1-GM and Sears…slip sliding away

Posted 3/7/08

Over the last few weeks, both GM and Sears, while leaders in their markets, have announced a new round of layoffs. This is a sad development to watch, especially since these layoffs are unlikely to be the last.

I have watched these two great companies stumble toward oblivion throughout my entire working life. I have been fortunate to have nearly forty years in a professional life. In my earliest years, I consulted for a company who wanted to sell to Sears. In those days, the early 70s, Sears was then what Wal-Mart is today. They were extremely demanding and highly quality conscious. No products got into Sears without jumping over many hurdles. Today that no longer seems the case. Each year, Sears continues to lose market share to more successful retailers at price points above, below and comparable to them.

GM offers a similarly sad story. I recall that back in the late 70s, after the oil crises of the times, GM beat its domestic rivals to the market with appropriately downsized automobiles. Its market share at the time was about 50%. Today its market share is about half that… and it continues to fall.

These layoffs are unlikely to be the last for Sears and GM. Layoffs will continue until these companies find a way to reverse the market share losses both have suffered in an almost uninterrupted slide over the past generation. Economies of scale work against a share losing company. You may not see economies of scale as a company gains share in its industry because many industry leaders do not force them to develop as the company grows. On the other hand, you will always see the effects of economies of scale when a company shrinks. In that case, declining economies of scale make things a lot worse.

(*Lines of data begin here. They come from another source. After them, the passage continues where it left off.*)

Lemma filled_weaken m p k v m' : filled m p k (Some v) m' -> filled m p k None m'.
Proof. intros (ty & u & a & Hg & Hp & Hn & Hb & _). exists ty, u, a. split_and!; [done..|]. right. by exists v. Qed.

Section spec.
Context (buf : list Z).

Lemma string_agrees pos m p k :
  wf m -> blocks m !! p = Some (fresh_node k) ->
  agrees (r ← json_parse_string buf pos; Ret (json_string_value r)) (heap_parse_string buf p pos m) m p k.
Proof.
  intros Hwf Hp. unfold agrees, heap_parse_string. destruct (json_parse_string buf pos) as [[[ret o] pos']| |] eqn:E; cbn [mbind outcome_bind json_string_value]; [|done|done].
  assert (ret_of ret o /\ (o = None -> ret = 0 \/ ret = -1)) as [Hr Hn].
  { revert E. unfold json_parse_string. destruct (input buf pos) as [[ch q]| |]; cbn [mbind outcome_bind]; [|done|done]. destruct (negb _); [intros [= <- <- _]; split; [cbn [ret_of]; lia|auto]|].
    destruct (fill_loop _ _ _ _ _) as [[[bs ch'] q']| |]; cbn [mbind outcome_bind]; [|done|done]. destruct (ch' =? 0); intros [= <- <- _]; (split; [cbn [ret_of]; lia|auto]). done. }
  destruct o as [bs|]; [|exists m; split_and!; [done|done|by apply filled_same|done]].
  cbn [alloc]. pose proof (wf_below _ _ _ Hwf Hp) as Hlt. erewrite update_node_ret by (cbn [blocks]; rewrite lookup_insert_ne by lia; exact Hp). cbn [mbind outcome_bind]. eexists. split_and!; [done|done| |].
  2:{ cbn [ret_of] in Hr. lia. }
  exists TYPE_STRING, (U_ptr (brk m)), [brk m]. cbn [blocks brk set_value n_key n_next]. destruct Hwf as [Hb Hnone]. split_and!.
  - exact (grows_update _ (Node (MkNode k TYPE_STRING (U_ptr (brk m)) 0)) _ _ (grows_alloc p (Chars bs) m (conj Hb Hnone)) Hlt).
  - apply lookup_insert_eq.
  - split; [apply NoDup_singleton|]. intros x ->%list_elem_of_singleton. cbn [brk]. lia.
  - cbn [fmap option_fmap option_map]. split; [apply is_string; [lia|]; rewrite lookup_insert_ne by lia; apply lookup_insert_eq|].
    intros x Hx Hne. cbn [blocks]. rewrite lookup_insert_ne by lia. rewrite lookup_insert_ne by set_solver. by apply Hnone.
Qed.

Lemma number_agrees pos m p k :
  wf m -> blocks m !! p = Some (fresh_node k) -> agrees (json_parse_number buf pos) (heap_parse_number buf p pos m) m p k.
Proof.
  intros Hwf Hp. unfold agrees, heap_parse_number, json_parse_number. destruct (fill_loop _ _ _ _ _) as [[[bs ch] pos']| |]; cbn [mbind outcome_bind]; [|done|done].
  destruct bs as [|b bs]; [exists m; split_and!; [done|cbn [ret_of]; lia|by apply filled_same|done]|]. erewrite update_node_ret by exact Hp. cbn [mbind outcome_bind]. eexists. split_and!; [done|done| |lia].
  apply filled_leaf; [done|done|]. intros h. constructor.
Qed.

Lemma keyword_agrees pos m p k :
  wf m -> blocks m !! p = Some (fresh_node k) -> agrees (json_parse_keyword buf pos) (heap_parse_keyword buf p pos m) m p k.
Proof.
  intros Hwf Hp. unfold agrees, heap_parse_keyword, json_parse_keyword. destruct (input buf pos) as [[ch pos']| |]; cbn [mbind outcome_bind]; [|done|done].
  assert (forall word ty v, (forall h u, is_body h ty u v []) ->
    agrees ('(m0, pos0) ← keyword_loop buf (bytes_of_string word) ch pos'; match m0 with [] => Ret (1, Some v, unput pos0) | _ => Ret (-1, None, unput pos0) end)
      (m ← update_node p (set_type ty) m; '(rest, pos) ← keyword_loop buf (bytes_of_string word) ch pos'; match rest with [] => Ret (1, unput pos, m) | _ => Ret (-1, unput pos, m) end) m p k) as Hw.
  { intros word ty v Hv. unfold agrees. erewrite update_node_ret by exact Hp. cbn [mbind outcome_bind]. destruct (keyword_loop _ _ _ _) as [[rest pos0]| |]; cbn [mbind outcome_bind]; [|done|done].
    assert (filled m p k (Some v) (MkMem (<[p := Node (MkNode k ty U_zero 0)]> (blocks m)) (brk m))) as Hf by by apply filled_leaf.
    destruct rest; eexists; (split_and!; [done| |eauto using filled_weaken|lia]); cbn [ret_of]; lia. }
  destruct (ch =? 116); [apply (Hw "true"); constructor|]. destruct (ch =? 102); [apply (Hw "false"); constructor|]. destruct (ch =? 110); [apply (Hw "null"); constructor|].
  exists m. split_and!; [done|cbn [ret_of]; lia|by apply filled_same|done].
Qed.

A company cannot reduce its costs unless it has customer sales volume with which to do it. These layoffs at GM and Sears are simply catching up with the excess capacity created in each company as customers leave them for greener pastures. As market share losses continue, there will be another period of catch-up. For everyone’s sake, I hope that both GM and Sears find a way to make their market shares grow again. If not, the future is bleak indeed.

 

Update 6/16/2025

Neither company was able to overcome its Reliability problems in the form of poor reputations with customers. GM declared bankruptcy in June of 2009, Sears in October 2018.

What happened to GM from 2008 to 2025?

GM remains a major player in the international automobile market; however, these years have not been kind to the company. GM’s market share declined precipitously, from 28% in the mid-2000s to 16.4% in 2023. During these years, GM’s workforce declined from 242,000 in 2008 to 162,000 in 2024. The company has evolved into a much weaker player.

Why did this happen? Primarily failures in Reliability. Customers perceived GM as slow to innovate and offering products of questionable quality.  GM failed many customers seeking electronic vehicles and some of its traditional brands. It’s comparatively poor Reliability reputation in its product lineup was the major drag on its competitive performance.

GM was slow to adapt to the electric vehicle market where Tesla set a torrid pace during these years.  GM further failed potential customers by dropping several brands. After its 2009 bankruptcy and government bailout, GM shed several brands (i.e., Hummer, Saturn, Pontiac, Saab), which reduced its product lineup and market reach. Its most critical misstep was its poor performance in the Reliability of its products. Across the range of vehicles, GM’s quality ratings by third parties indicated that it had spotty quality, especially compared to the Japanese and surging Korean manufacturers.

Has GM righted the ship? Time will tell.

 

What happened to Sears from 2008 to 2025?

If these years were difficult for GM, they would be an unmitigated disaster for Sears. Company revenue, which peaked in 2007 at $53 billion, declined to below $11 billion in 2025. And that $11 billion produced nearly a $900 million shortfall. Store numbers peaked at 3949 in 2011 and fell to 20 in 2022 after the company’s bankruptcy. As more consumer purchases migrated online, Sears.com generated less than $3 million in sales in 2025. Wayfair’s online sales produced over 30 times that level.

Sears’ slide into retail irrelevance was the consequence of several failures in the Customer Buying Hierarchy. This conclusion emerges from the short examination of major competitors of Sears. Amazon offered far better Function, Convenience and Price. Amazon offered an unmatched range of products on its website, a Function advantage. It’s easy purchase procedure and fast deliveries produced its Convenience advantage. The intensity of competition on Amazon’s website produced very competitive low prices. As Amazon grew to retail dominance online, Sears largely ignored the online potential, a company failure.

Amazon was not alone in pressuring Sears. Target, Home Depot, and Lowe’s saw substantial sales growth due to their Function innovations as they expanded their product lines. Sears reduced its product range due to enormous financial pressure. To generate cash, Sears sold both its Kenmore and Craftsman product lines, clear leaders in their categories. Walmart’s “everyday low pricing” undercut Sears’ pricing, a Walmart win on Price and the Sears failure to respond.

These catastrophic failures have left Sears barely alive. It now depends on less attractive customers for survival. Its average order value is less than $100 compared to that of Amazon at $425. Its Reliability reputation is a major drag on its recovery. A recent quality rating ranked Sears core products at 1.5 on a five-point quality scale compared to its peers.

The future looks much bleaker than in 2008.